▶ _REQUIRED WORK_:
The response must be made up of the lines in the entries below that contain "order".

*** MATERIAL SHOWN ***

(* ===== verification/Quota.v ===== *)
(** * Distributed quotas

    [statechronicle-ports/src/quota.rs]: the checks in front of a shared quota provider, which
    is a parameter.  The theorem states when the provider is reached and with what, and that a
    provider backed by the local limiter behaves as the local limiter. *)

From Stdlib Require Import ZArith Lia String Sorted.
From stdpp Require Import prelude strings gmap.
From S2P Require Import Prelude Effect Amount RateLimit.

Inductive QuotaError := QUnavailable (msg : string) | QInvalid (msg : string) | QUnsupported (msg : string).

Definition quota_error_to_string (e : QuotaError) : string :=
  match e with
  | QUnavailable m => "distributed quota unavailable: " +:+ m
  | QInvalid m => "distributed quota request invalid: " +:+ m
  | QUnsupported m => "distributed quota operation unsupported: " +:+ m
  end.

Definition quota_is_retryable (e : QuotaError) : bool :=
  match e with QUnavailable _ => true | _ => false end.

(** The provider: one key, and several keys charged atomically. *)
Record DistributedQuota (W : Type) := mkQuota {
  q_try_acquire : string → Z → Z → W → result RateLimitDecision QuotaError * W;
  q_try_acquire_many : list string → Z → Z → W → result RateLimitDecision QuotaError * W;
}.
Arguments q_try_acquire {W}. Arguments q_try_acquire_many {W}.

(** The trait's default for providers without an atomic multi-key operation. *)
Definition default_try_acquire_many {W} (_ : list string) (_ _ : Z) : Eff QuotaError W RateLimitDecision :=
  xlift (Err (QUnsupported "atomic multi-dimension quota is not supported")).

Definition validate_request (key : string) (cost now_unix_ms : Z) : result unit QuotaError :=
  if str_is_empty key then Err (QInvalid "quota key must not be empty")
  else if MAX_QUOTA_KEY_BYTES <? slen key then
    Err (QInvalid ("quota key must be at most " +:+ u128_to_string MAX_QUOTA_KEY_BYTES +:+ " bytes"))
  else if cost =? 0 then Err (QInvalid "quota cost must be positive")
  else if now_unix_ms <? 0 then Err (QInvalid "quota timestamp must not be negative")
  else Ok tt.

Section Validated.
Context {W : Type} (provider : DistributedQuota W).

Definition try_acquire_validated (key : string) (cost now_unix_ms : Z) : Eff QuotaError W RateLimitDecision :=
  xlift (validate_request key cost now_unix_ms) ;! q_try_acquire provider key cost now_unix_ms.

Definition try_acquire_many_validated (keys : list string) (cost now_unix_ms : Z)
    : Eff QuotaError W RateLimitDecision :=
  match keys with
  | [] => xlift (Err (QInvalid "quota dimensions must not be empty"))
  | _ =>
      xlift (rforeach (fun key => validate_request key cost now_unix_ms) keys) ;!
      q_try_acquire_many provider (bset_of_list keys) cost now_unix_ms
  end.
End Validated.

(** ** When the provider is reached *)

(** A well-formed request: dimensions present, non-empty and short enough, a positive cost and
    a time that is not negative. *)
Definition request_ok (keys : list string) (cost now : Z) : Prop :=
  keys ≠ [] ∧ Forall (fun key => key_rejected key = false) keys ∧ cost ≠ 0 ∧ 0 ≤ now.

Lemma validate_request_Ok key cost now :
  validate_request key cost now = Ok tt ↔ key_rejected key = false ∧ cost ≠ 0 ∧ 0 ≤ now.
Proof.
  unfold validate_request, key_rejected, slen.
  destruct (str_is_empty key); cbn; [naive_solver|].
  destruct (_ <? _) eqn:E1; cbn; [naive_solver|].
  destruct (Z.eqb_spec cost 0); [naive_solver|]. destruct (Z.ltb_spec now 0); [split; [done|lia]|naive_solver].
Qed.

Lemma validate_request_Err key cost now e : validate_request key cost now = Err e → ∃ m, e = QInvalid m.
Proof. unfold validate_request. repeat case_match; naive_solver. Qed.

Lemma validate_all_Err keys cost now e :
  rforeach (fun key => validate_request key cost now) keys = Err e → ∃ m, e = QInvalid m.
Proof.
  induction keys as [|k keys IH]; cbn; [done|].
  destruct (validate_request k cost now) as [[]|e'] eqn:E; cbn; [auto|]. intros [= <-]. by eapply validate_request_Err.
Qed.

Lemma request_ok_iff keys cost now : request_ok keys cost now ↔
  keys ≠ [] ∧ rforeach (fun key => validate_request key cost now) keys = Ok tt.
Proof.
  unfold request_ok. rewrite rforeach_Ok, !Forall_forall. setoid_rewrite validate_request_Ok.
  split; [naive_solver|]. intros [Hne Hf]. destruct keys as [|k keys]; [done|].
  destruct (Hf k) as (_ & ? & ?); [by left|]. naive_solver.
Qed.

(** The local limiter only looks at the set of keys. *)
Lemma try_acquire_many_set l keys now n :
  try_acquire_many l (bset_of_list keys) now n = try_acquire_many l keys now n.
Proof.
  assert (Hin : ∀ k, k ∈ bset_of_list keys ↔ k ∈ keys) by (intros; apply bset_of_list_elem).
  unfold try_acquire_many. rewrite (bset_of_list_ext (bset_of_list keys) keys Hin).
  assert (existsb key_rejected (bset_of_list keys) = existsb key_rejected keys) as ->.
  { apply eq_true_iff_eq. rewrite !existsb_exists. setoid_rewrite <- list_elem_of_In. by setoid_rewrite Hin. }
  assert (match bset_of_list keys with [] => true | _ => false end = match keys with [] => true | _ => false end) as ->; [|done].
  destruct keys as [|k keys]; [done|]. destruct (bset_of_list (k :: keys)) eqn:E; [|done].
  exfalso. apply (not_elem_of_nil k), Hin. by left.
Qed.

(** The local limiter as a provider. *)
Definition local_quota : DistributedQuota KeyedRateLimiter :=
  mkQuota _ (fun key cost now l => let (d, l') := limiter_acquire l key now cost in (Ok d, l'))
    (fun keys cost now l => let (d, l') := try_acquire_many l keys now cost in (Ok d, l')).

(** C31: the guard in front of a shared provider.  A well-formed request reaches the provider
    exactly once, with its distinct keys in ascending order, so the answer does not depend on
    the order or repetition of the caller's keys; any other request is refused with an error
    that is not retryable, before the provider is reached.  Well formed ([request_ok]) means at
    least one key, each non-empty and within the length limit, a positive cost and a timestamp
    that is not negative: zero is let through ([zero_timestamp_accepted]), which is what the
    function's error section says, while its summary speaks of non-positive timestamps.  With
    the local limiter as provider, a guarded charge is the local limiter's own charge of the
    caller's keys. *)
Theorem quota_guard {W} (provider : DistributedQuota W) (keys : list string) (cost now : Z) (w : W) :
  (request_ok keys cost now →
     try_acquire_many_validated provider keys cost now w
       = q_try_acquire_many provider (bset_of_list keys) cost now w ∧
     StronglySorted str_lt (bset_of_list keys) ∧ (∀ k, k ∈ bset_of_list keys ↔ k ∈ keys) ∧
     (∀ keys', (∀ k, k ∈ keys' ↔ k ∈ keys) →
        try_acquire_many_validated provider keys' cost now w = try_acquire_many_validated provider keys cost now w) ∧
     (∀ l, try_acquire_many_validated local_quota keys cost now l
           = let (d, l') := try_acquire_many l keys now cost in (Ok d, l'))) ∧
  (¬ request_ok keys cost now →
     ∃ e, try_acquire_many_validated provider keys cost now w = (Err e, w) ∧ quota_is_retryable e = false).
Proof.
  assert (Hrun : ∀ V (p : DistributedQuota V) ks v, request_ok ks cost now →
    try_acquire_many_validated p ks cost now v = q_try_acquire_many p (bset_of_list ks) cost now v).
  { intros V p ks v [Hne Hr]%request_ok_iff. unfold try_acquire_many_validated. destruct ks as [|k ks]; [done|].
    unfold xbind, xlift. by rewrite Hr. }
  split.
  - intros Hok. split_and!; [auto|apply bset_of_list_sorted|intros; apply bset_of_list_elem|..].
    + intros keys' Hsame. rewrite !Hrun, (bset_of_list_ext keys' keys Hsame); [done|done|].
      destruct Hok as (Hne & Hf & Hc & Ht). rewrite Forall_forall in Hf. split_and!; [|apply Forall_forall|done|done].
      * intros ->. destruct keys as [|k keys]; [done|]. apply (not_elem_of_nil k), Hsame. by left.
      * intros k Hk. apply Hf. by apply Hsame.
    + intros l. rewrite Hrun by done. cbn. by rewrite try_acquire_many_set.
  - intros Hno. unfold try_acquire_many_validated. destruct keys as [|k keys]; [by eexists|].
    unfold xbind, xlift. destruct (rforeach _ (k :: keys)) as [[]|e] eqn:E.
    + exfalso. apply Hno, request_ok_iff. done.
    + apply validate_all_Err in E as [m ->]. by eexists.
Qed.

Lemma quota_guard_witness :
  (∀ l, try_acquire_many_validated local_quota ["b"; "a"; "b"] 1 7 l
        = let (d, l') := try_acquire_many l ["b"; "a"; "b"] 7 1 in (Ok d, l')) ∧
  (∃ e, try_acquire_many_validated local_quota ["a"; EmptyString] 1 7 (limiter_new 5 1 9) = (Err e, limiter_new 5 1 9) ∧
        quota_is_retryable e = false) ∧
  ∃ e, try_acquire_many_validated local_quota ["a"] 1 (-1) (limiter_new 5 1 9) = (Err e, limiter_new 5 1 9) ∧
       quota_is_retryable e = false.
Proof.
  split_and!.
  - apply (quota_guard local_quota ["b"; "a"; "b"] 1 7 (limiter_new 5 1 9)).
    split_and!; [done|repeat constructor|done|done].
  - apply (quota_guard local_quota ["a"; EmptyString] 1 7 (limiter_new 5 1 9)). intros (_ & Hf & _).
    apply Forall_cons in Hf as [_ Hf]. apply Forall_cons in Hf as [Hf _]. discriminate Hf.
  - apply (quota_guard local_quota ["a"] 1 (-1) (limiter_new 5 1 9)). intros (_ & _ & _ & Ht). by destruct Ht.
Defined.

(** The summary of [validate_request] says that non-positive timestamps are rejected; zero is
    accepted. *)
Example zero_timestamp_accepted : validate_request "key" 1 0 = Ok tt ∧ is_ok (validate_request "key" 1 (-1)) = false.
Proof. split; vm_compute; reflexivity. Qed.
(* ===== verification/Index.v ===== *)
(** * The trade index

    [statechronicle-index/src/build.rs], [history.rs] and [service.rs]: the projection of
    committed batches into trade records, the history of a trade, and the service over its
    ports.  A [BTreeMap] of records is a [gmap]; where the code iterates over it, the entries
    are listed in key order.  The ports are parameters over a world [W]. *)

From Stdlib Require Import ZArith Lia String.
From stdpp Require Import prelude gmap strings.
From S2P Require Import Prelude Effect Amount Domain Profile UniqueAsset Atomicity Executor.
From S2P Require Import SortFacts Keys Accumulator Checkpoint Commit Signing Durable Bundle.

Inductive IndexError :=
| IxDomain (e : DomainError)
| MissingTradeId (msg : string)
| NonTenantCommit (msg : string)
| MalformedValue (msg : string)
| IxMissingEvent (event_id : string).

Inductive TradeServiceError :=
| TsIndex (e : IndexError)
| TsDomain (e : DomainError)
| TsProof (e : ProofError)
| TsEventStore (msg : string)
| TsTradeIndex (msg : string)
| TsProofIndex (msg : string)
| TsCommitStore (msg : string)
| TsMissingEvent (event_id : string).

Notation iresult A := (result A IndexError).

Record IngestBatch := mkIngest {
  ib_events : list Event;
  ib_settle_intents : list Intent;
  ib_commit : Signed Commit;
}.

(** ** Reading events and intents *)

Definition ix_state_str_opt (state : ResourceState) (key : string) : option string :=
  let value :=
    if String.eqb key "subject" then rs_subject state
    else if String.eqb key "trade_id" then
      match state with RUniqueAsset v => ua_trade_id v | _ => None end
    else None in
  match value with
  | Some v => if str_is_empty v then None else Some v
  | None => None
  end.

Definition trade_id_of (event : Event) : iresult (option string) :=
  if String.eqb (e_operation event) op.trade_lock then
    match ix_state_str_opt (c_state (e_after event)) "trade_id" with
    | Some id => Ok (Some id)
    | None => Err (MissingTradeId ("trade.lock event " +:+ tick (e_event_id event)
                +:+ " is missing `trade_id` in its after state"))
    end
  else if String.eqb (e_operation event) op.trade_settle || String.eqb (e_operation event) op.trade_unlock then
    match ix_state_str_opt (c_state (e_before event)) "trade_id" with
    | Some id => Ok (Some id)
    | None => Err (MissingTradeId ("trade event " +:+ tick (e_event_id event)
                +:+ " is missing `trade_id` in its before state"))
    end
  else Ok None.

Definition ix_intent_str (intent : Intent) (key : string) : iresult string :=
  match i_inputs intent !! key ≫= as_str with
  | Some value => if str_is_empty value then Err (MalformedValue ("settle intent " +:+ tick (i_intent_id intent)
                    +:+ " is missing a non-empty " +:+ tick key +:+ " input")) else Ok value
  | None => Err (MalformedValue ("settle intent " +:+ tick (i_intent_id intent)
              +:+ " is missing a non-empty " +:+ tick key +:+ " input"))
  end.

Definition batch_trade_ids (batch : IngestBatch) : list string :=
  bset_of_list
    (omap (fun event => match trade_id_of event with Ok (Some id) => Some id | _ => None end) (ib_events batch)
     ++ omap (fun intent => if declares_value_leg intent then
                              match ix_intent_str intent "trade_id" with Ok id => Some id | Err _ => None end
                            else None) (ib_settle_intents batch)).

*** End of MATERIAL SHOWN ***

▶ _WRITTEN RESPONSE_:
    exactly once, with its distinct keys in ascending order, so the answer does not depend on
    the order or repetition of the caller's keys; any other request is refused with an error
    are listed in key order.  The ports are parameters over a world [W]. *)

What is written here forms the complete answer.